Cheng Ming, Pan Zhi-Yong, Yang Jiong, Gao Ya-Dong
Department of Pneumology.
Respir Care. 2014 Apr;59(4):557-63. doi: 10.4187/respcare.02758. Epub 2013 Sep 17.
The debate about the efficacy of corticosteroids in the treatment of severe community-acquired pneumonia (CAP) is still a longstanding dilemma. We performed a meta-analysis including 4 randomized controlled trials (RCTs) to evaluate the effect of corticosteroids on the treatment of severe CAP in adults.
We performed a systematic review of published and unpublished clinical trials. Databases, including PubMed, Embase, CINAHL, and Cochrane (from their establishment to July 2013), were searched for relevant articles. Only RCTs of corticosteroids as adjunctive therapy in adult patients with severe CAP were selected.

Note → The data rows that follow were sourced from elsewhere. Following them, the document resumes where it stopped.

(* ===== verification/Nodes.v ===== *)
(** * Demangling trees: [Node], its kinds and its member functions

    Models [Node] of include/swift/Demangling/Demangle.h, the kinds of
    include/swift/Demangling/DemangleNodes.def and the kind classes and [Node]
    member functions at the top of lib/Demangling/Demangler.cpp. *)

From Stdlib Require Import String.
From S2P Require Import Prelude.

(** ** Kinds *)

(** [Node::Kind]: one constructor [K_<ID>] per [NODE(ID)] or
    [CONTEXT_NODE(ID)], in the order of the .def file. *)
Inductive Kind : Set :=
  | K_Allocator | K_ArgumentTuple | K_AssociatedType | K_AssociatedTypeRef
  | K_AssociatedTypeMetadataAccessor | K_AssociatedTypeWitnessTableAccessor
  | K_AutoClosureType | K_BoundGenericClass | K_BoundGenericEnum
  | K_BoundGenericStructure | K_BuiltinTypeName | K_CFunctionPointer | K_Class
  | K_ClassMetadataBaseOffset | K_Constructor | K_CoroutineContinuationPrototype
  | K_Deallocator | K_DeclContext | K_DefaultArgumentInitializer
  | K_DependentAssociatedTypeRef | K_DependentGenericConformanceRequirement
  | K_DependentGenericParamCount | K_DependentGenericParamType
  | K_DependentGenericSameTypeRequirement | K_DependentGenericLayoutRequirement
  | K_DependentGenericSignature | K_DependentGenericType | K_DependentMemberType
  | K_DependentPseudogenericSignature | K_Destructor | K_DidSet | K_Directness
  | K_DynamicAttribute | K_DirectMethodReferenceAttribute | K_DynamicSelf | K_Enum
  | K_ErrorType | K_ExistentialMetatype | K_ExplicitClosure | K_Extension | K_FieldOffset
  | K_FullTypeMetadata | K_Function | K_FunctionSignatureSpecialization
  | K_FunctionSignatureSpecializationParam | K_FunctionSignatureSpecializationParamKind
  | K_FunctionSignatureSpecializationParamPayload | K_FunctionType
  | K_GenericPartialSpecialization | K_GenericPartialSpecializationNotReAbstracted
  | K_GenericProtocolWitnessTable | K_GenericProtocolWitnessTableInstantiationFunction
  | K_GenericSpecialization | K_GenericSpecializationNotReAbstracted
  | K_GenericSpecializationParam | K_GenericTypeMetadataPattern | K_Getter | K_Global
  | K_GlobalGetter | K_Identifier | K_Index | K_IVarInitializer | K_IVarDestroyer
  | K_ImplEscaping | K_ImplConvention | K_ImplFunctionAttribute | K_ImplFunctionType
  | K_ImplicitClosure | K_ImplParameter | K_ImplResult | K_ImplErrorResult | K_InOut
  | K_InfixOperator | K_Initializer | K_KeyPathGetterThunkHelper
  | K_KeyPathSetterThunkHelper | K_KeyPathEqualsThunkHelper | K_KeyPathHashThunkHelper
  | K_LazyProtocolWitnessTableAccessor | K_LazyProtocolWitnessTableCacheVariable
  | K_LocalDeclName | K_MaterializeForSet | K_MergedFunction | K_Metatype
  | K_MetatypeRepresentation | K_Metaclass | K_Module | K_NativeOwningAddressor
  | K_NativeOwningMutableAddressor | K_NativePinningAddressor
  | K_NativePinningMutableAddressor | K_NominalTypeDescriptor | K_NonObjCAttribute
  | K_Number | K_ObjCAttribute | K_ObjCBlock | K_OwningAddressor
  | K_OwningMutableAddressor | K_PartialApplyForwarder | K_PartialApplyObjCForwarder
  | K_PostfixOperator | K_PrefixOperator | K_PrivateDeclName | K_Protocol
  | K_ProtocolConformance | K_ProtocolDescriptor | K_ProtocolConformanceDescriptor
  | K_ProtocolList | K_ProtocolListWithClass | K_ProtocolListWithAnyObject
  | K_ProtocolWitness | K_ProtocolWitnessTable | K_ProtocolWitnessTableAccessor
  | K_QualifiedArchetype | K_ReabstractionThunk | K_ReabstractionThunkHelper
  | K_ReturnType | K_Shared | K_SILBoxType | K_SILBoxTypeWithLayout | K_SILBoxLayout
  | K_SILBoxMutableField | K_SILBoxImmutableField | K_Setter | K_SpecializationPassID
  | K_SpecializationIsFragile | K_Static | K_Structure | K_Subscript | K_Suffix
  | K_ThinFunctionType | K_Tuple | K_TupleElement | K_TupleElementName | K_Type
  | K_TypeAlias | K_TypeList | K_TypeMangling | K_TypeMetadata
  | K_TypeMetadataAccessFunction | K_TypeMetadataLazyCache | K_UncurriedFunctionType
  | K_Unmanaged | K_Unowned | K_UnsafeAddressor | K_UnsafeMutableAddressor
  | K_ValueWitness | K_ValueWitnessTable | K_Variable | K_VTableThunk | K_VTableAttribute
  | K_Weak | K_WillSet | K_ReflectionMetadataBuiltinDescriptor
  | K_ReflectionMetadataFieldDescriptor | K_ReflectionMetadataAssocTypeDescriptor
  | K_ReflectionMetadataSuperclassDescriptor | K_GenericTypeParamDecl | K_CurryThunk
  | K_DispatchThunk | K_ThrowsAnnotation | K_EmptyList | K_FirstElementMarker
  | K_VariadicMarker | K_OutlinedBridgedMethod | K_OutlinedCopy | K_OutlinedConsume
  | K_OutlinedRetain | K_OutlinedRelease | K_OutlinedInitializeWithTake
  | K_OutlinedInitializeWithCopy | K_OutlinedAssignWithTake | K_OutlinedAssignWithCopy
  | K_OutlinedDestroy | K_OutlinedVariable | K_AssocTypePath | K_LabelList.

(** The position of a kind in the enumeration: its [uint16_t] value. *)
Definition kind_index (k : Kind) : Z :=
  match k with
  | K_Allocator => 0
  | K_ArgumentTuple => 1
  | K_AssociatedType => 2
  | K_AssociatedTypeRef => 3
  | K_AssociatedTypeMetadataAccessor => 4
  | K_AssociatedTypeWitnessTableAccessor => 5
  | K_AutoClosureType => 6
  | K_BoundGenericClass => 7
  | K_BoundGenericEnum => 8
  | K_BoundGenericStructure => 9
  | K_BuiltinTypeName => 10
  | K_CFunctionPointer => 11
  | K_Class => 12
  | K_ClassMetadataBaseOffset => 13
  | K_Constructor => 14
  | K_CoroutineContinuationPrototype => 15
  | K_Deallocator => 16
  | K_DeclContext => 17
  | K_DefaultArgumentInitializer => 18
  | K_DependentAssociatedTypeRef => 19
  | K_DependentGenericConformanceRequirement => 20
  | K_DependentGenericParamCount => 21
  | K_DependentGenericParamType => 22
  | K_DependentGenericSameTypeRequirement => 23
  | K_DependentGenericLayoutRequirement => 24
  | K_DependentGenericSignature => 25
  | K_DependentGenericType => 26
  | K_DependentMemberType => 27
  | K_DependentPseudogenericSignature => 28
  | K_Destructor => 29
  | K_DidSet => 30
  | K_Directness => 31
  | K_DynamicAttribute => 32
  | K_DirectMethodReferenceAttribute => 33
  | K_DynamicSelf => 34
  | K_Enum => 35
  | K_ErrorType => 36
  | K_ExistentialMetatype => 37
  | K_ExplicitClosure => 38
  | K_Extension => 39
  | K_FieldOffset => 40
  | K_FullTypeMetadata => 41
  | K_Function => 42
  | K_FunctionSignatureSpecialization => 43
  | K_FunctionSignatureSpecializationParam => 44
  | K_FunctionSignatureSpecializationParamKind => 45
  | K_FunctionSignatureSpecializationParamPayload => 46
  | K_FunctionType => 47
  | K_GenericPartialSpecialization => 48
  | K_GenericPartialSpecializationNotReAbstracted => 49
  | K_GenericProtocolWitnessTable => 50
  | K_GenericProtocolWitnessTableInstantiationFunction => 51
  | K_GenericSpecialization => 52
  | K_GenericSpecializationNotReAbstracted => 53
  | K_GenericSpecializationParam => 54
  | K_GenericTypeMetadataPattern => 55
  | K_Getter => 56
  | K_Global => 57
  | K_GlobalGetter => 58
  | K_Identifier => 59
  | K_Index => 60
  | K_IVarInitializer => 61
  | K_IVarDestroyer => 62
  | K_ImplEscaping => 63
  | K_ImplConvention => 64
  | K_ImplFunctionAttribute => 65
  | K_ImplFunctionType => 66
  | K_ImplicitClosure => 67
  | K_ImplParameter => 68
  | K_ImplResult => 69
  | K_ImplErrorResult => 70
  | K_InOut => 71
  | K_InfixOperator => 72
  | K_Initializer => 73
  | K_KeyPathGetterThunkHelper => 74
  | K_KeyPathSetterThunkHelper => 75
  | K_KeyPathEqualsThunkHelper => 76
  | K_KeyPathHashThunkHelper => 77
  | K_LazyProtocolWitnessTableAccessor => 78
  | K_LazyProtocolWitnessTableCacheVariable => 79
  | K_LocalDeclName => 80
  | K_MaterializeForSet => 81
  | K_MergedFunction => 82
  | K_Metatype => 83
  | K_MetatypeRepresentation => 84
  | K_Metaclass => 85
  | K_Module => 86
  | K_NativeOwningAddressor => 87
  | K_NativeOwningMutableAddressor => 88
  | K_NativePinningAddressor => 89
  | K_NativePinningMutableAddressor => 90
  | K_NominalTypeDescriptor => 91
  | K_NonObjCAttribute => 92
  | K_Number => 93
  | K_ObjCAttribute => 94
  | K_ObjCBlock => 95
  | K_OwningAddressor => 96
  | K_OwningMutableAddressor => 97
  | K_PartialApplyForwarder => 98
  | K_PartialApplyObjCForwarder => 99
  | K_PostfixOperator => 100
  | K_PrefixOperator => 101
  | K_PrivateDeclName => 102
  | K_Protocol => 103
  | K_ProtocolConformance => 104
  | K_ProtocolDescriptor => 105
  | K_ProtocolConformanceDescriptor => 106
  | K_ProtocolList => 107
  | K_ProtocolListWithClass => 108
  | K_ProtocolListWithAnyObject => 109
  | K_ProtocolWitness => 110
  | K_ProtocolWitnessTable => 111
  | K_ProtocolWitnessTableAccessor => 112
  | K_QualifiedArchetype => 113
  | K_ReabstractionThunk => 114
  | K_ReabstractionThunkHelper => 115
  | K_ReturnType => 116
  | K_Shared => 117
  | K_SILBoxType => 118
  | K_SILBoxTypeWithLayout => 119
  | K_SILBoxLayout => 120
  | K_SILBoxMutableField => 121
  | K_SILBoxImmutableField => 122
  | K_Setter => 123
  | K_SpecializationPassID => 124
  | K_SpecializationIsFragile => 125
  | K_Static => 126
  | K_Structure => 127
  | K_Subscript => 128
  | K_Suffix => 129
  | K_ThinFunctionType => 130
  | K_Tuple => 131
  | K_TupleElement => 132
  | K_TupleElementName => 133
  | K_Type => 134
  | K_TypeAlias => 135
  | K_TypeList => 136
  | K_TypeMangling => 137
  | K_TypeMetadata => 138
  | K_TypeMetadataAccessFunction => 139
  | K_TypeMetadataLazyCache => 140
  | K_UncurriedFunctionType => 141
  | K_Unmanaged => 142
  | K_Unowned => 143
  | K_UnsafeAddressor => 144
  | K_UnsafeMutableAddressor => 145
  | K_ValueWitness => 146
  | K_ValueWitnessTable => 147
  | K_Variable => 148
  | K_VTableThunk => 149
  | K_VTableAttribute => 150
  | K_Weak => 151
  | K_WillSet => 152
  | K_ReflectionMetadataBuiltinDescriptor => 153
  | K_ReflectionMetadataFieldDescriptor => 154
  | K_ReflectionMetadataAssocTypeDescriptor => 155
  | K_ReflectionMetadataSuperclassDescriptor => 156
  | K_GenericTypeParamDecl => 157
  | K_CurryThunk => 158
  | K_DispatchThunk => 159
  | K_ThrowsAnnotation => 160
  | K_EmptyList => 161
  | K_FirstElementMarker => 162
  | K_VariadicMarker => 163
  | K_OutlinedBridgedMethod => 164
  | K_OutlinedCopy => 165
  | K_OutlinedConsume => 166
  | K_OutlinedRetain => 167
  | K_OutlinedRelease => 168
  | K_OutlinedInitializeWithTake => 169
  | K_OutlinedInitializeWithCopy => 170
  | K_OutlinedAssignWithTake => 171
  | K_OutlinedAssignWithCopy => 172
  | K_OutlinedDestroy => 173
  | K_OutlinedVariable => 174
  | K_AssocTypePath => 175
  | K_LabelList => 176
  end.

Four trials enrolling 264 patients with severe CAP were included. Use of corticosteroids significantly reduced hospital mortality compared with conventional therapy and placebo (Peto odds ratio = 0.39, 95% CI 0.17-0.90). The quality of the evidence underlying the pooled estimate of effect on hospital mortality was low, downgraded for inconsistency and imprecision.
On the basis of the current limited evidence, we suggest that, although corticosteroid therapy may reduce mortality and improve the prognosis of adult patients with severe CAP, the results should be interpreted with caution due to the instability of pooled estimates. Reliable treatment recommendations will be raised only when large sufficiently powered multi-center RCTs are conducted.
关于皮质类固醇在治疗重症社区获得性肺炎(CAP)中的疗效的争论仍是一个长期存在的难题。我们进行了一项荟萃分析,纳入4项随机对照试验(RCT),以评估皮质类固醇对成人重症CAP治疗的效果。
我们对已发表和未发表的临床试验进行了系统评价。检索了包括PubMed、Embase、CINAHL和Cochrane(从其建立至2013年7月)在内的数据库以查找相关文章。仅选择了将皮质类固醇作为成人重症CAP辅助治疗的RCT。
纳入了4项试验,共264例重症CAP患者。与传统治疗和安慰剂相比,使用皮质类固醇显著降低了医院死亡率(Peto比值比=0.39,95%可信区间0.17-0.90)。汇总估计对医院死亡率影响的证据质量较低,因不一致性和不精确性而被降级。
基于目前有限的证据,我们建议,尽管皮质类固醇治疗可能降低成人重症CAP患者的死亡率并改善预后,但由于汇总估计的不稳定性,结果应谨慎解读。只有进行大规模、有足够效力的多中心RCT,才会提出可靠的治疗建议。